Your task
Transcribe the data below verbatim from the line with "- apply (proj1 scoring_doubling_cpp_triples_ts)." to the line with "Cpp.evaluate_scoring [1; 1; 1]". Include both of those lines.

START Data

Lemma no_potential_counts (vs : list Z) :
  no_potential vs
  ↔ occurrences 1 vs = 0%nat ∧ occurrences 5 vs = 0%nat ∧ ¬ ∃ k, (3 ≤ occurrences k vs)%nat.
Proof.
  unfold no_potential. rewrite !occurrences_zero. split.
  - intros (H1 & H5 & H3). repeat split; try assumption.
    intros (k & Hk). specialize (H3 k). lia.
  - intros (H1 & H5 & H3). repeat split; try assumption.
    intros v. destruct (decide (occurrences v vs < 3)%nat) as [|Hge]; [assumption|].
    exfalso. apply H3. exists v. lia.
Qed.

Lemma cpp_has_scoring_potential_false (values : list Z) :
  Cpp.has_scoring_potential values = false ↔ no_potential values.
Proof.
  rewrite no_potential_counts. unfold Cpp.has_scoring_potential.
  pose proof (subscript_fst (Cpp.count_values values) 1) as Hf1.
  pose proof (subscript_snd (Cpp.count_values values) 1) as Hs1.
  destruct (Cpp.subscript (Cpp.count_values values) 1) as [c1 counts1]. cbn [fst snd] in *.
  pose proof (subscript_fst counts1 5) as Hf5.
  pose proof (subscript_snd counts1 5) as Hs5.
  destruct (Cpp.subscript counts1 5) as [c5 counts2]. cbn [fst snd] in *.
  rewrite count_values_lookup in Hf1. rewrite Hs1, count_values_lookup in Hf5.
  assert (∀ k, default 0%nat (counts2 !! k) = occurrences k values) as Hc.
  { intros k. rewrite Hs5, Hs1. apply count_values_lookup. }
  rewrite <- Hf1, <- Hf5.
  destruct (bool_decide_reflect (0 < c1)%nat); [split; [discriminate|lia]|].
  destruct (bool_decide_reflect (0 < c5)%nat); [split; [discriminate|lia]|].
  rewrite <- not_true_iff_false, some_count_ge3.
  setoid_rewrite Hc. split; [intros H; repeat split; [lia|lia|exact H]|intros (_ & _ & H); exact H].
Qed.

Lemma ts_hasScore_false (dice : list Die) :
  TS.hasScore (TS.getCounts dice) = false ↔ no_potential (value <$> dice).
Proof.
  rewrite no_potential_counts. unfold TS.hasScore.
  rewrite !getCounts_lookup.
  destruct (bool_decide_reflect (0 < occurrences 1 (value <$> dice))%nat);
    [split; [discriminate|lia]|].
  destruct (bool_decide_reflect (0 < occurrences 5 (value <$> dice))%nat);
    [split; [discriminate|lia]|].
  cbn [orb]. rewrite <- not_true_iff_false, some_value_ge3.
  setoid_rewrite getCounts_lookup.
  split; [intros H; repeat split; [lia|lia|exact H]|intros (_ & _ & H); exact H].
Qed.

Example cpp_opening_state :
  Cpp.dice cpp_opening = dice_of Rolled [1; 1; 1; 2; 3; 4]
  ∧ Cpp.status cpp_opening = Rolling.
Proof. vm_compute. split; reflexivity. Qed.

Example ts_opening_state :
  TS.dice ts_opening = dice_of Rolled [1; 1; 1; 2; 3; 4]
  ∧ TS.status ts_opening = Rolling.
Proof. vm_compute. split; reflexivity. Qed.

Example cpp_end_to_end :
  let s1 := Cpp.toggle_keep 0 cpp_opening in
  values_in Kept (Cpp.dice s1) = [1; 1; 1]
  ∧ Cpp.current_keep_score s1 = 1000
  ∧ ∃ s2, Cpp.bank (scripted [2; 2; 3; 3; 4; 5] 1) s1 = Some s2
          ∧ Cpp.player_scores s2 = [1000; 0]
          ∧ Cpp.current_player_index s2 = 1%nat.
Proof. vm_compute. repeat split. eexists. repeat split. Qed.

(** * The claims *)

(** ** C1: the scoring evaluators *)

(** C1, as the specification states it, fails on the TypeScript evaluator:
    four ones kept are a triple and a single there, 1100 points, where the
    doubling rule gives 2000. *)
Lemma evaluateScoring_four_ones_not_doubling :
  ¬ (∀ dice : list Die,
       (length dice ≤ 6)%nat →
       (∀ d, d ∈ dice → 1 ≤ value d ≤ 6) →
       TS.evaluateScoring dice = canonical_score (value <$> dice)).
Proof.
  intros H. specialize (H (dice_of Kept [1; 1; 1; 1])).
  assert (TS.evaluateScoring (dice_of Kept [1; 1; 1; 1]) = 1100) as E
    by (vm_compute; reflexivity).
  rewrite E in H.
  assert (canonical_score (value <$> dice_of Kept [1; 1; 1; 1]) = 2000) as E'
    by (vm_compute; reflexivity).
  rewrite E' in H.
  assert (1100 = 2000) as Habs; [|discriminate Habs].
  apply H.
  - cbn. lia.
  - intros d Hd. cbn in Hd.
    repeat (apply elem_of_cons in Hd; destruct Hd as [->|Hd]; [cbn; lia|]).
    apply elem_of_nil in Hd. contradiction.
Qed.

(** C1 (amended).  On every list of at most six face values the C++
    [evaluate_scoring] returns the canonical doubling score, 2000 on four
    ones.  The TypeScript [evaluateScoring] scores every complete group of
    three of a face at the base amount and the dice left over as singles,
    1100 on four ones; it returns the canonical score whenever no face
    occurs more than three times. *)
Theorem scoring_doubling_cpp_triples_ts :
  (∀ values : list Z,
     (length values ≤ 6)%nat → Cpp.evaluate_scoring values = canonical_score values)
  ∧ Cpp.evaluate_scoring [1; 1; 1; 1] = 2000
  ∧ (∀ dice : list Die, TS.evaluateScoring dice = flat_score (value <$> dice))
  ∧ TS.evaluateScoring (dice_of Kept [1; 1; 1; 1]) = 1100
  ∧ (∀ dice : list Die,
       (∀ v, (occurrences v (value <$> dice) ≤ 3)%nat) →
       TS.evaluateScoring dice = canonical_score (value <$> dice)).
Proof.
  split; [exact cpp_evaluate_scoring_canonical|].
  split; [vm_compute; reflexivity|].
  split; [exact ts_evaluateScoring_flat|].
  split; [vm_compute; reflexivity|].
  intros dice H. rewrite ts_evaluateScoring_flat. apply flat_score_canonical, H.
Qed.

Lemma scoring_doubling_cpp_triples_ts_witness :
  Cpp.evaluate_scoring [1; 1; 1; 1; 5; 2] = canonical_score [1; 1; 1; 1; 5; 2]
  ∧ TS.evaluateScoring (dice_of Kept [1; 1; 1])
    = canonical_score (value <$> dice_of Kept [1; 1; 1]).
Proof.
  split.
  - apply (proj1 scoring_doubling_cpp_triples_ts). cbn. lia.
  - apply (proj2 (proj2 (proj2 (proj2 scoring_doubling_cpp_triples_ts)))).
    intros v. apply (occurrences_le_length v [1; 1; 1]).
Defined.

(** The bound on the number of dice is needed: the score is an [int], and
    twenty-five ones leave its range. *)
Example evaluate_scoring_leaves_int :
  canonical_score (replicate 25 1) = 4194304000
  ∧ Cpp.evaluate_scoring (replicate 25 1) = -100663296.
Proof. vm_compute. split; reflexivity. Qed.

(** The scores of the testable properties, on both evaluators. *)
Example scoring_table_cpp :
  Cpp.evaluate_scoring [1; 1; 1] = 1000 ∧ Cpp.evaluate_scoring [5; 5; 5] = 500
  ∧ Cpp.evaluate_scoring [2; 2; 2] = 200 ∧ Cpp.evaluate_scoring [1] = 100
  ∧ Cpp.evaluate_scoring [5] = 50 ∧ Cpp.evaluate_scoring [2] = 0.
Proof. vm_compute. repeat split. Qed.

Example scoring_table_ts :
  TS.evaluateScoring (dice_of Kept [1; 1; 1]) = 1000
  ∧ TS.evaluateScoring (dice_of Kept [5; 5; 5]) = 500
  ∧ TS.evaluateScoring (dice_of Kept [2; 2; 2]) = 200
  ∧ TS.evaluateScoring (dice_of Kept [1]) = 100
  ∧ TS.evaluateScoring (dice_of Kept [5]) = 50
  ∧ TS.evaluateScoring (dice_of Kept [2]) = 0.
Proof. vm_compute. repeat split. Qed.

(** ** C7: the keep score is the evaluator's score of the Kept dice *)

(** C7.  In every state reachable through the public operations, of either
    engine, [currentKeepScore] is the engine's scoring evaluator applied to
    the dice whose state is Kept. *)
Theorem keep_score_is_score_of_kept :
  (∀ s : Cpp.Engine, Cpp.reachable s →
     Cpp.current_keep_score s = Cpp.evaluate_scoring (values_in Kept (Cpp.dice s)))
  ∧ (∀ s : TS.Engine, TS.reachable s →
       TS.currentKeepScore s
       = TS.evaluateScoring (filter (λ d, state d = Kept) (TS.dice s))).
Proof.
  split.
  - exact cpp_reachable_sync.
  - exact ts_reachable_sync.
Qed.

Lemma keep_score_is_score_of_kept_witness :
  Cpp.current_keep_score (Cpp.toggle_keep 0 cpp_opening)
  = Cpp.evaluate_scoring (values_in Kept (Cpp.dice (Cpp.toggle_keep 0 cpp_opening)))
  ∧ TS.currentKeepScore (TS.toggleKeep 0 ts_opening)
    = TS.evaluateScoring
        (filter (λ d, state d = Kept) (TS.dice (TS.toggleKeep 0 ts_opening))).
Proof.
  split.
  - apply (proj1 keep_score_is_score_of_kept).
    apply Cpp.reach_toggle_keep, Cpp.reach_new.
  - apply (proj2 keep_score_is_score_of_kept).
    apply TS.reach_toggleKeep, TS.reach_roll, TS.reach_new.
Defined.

END Data

Exercise answer
  - apply (proj1 scoring_doubling_cpp_triples_ts). cbn. lia.
  - apply (proj2 (proj2 (proj2 (proj2 scoring_doubling_cpp_triples_ts)))).
    intros v. apply (occurrences_le_length v [1; 1; 1]).
Defined.

(** The bound on the number of dice is needed: the score is an [int], and
    twenty-five ones leave its range. *)
Example evaluate_scoring_leaves_int :
  canonical_score (replicate 25 1) = 4194304000
  ∧ Cpp.evaluate_scoring (replicate 25 1) = -100663296.
Proof. vm_compute. split; reflexivity. Qed.

(** The scores of the testable properties, on both evaluators. *)
Example scoring_table_cpp :
  Cpp.evaluate_scoring [1; 1; 1] = 1000 ∧ Cpp.evaluate_scoring [5; 5; 5] = 500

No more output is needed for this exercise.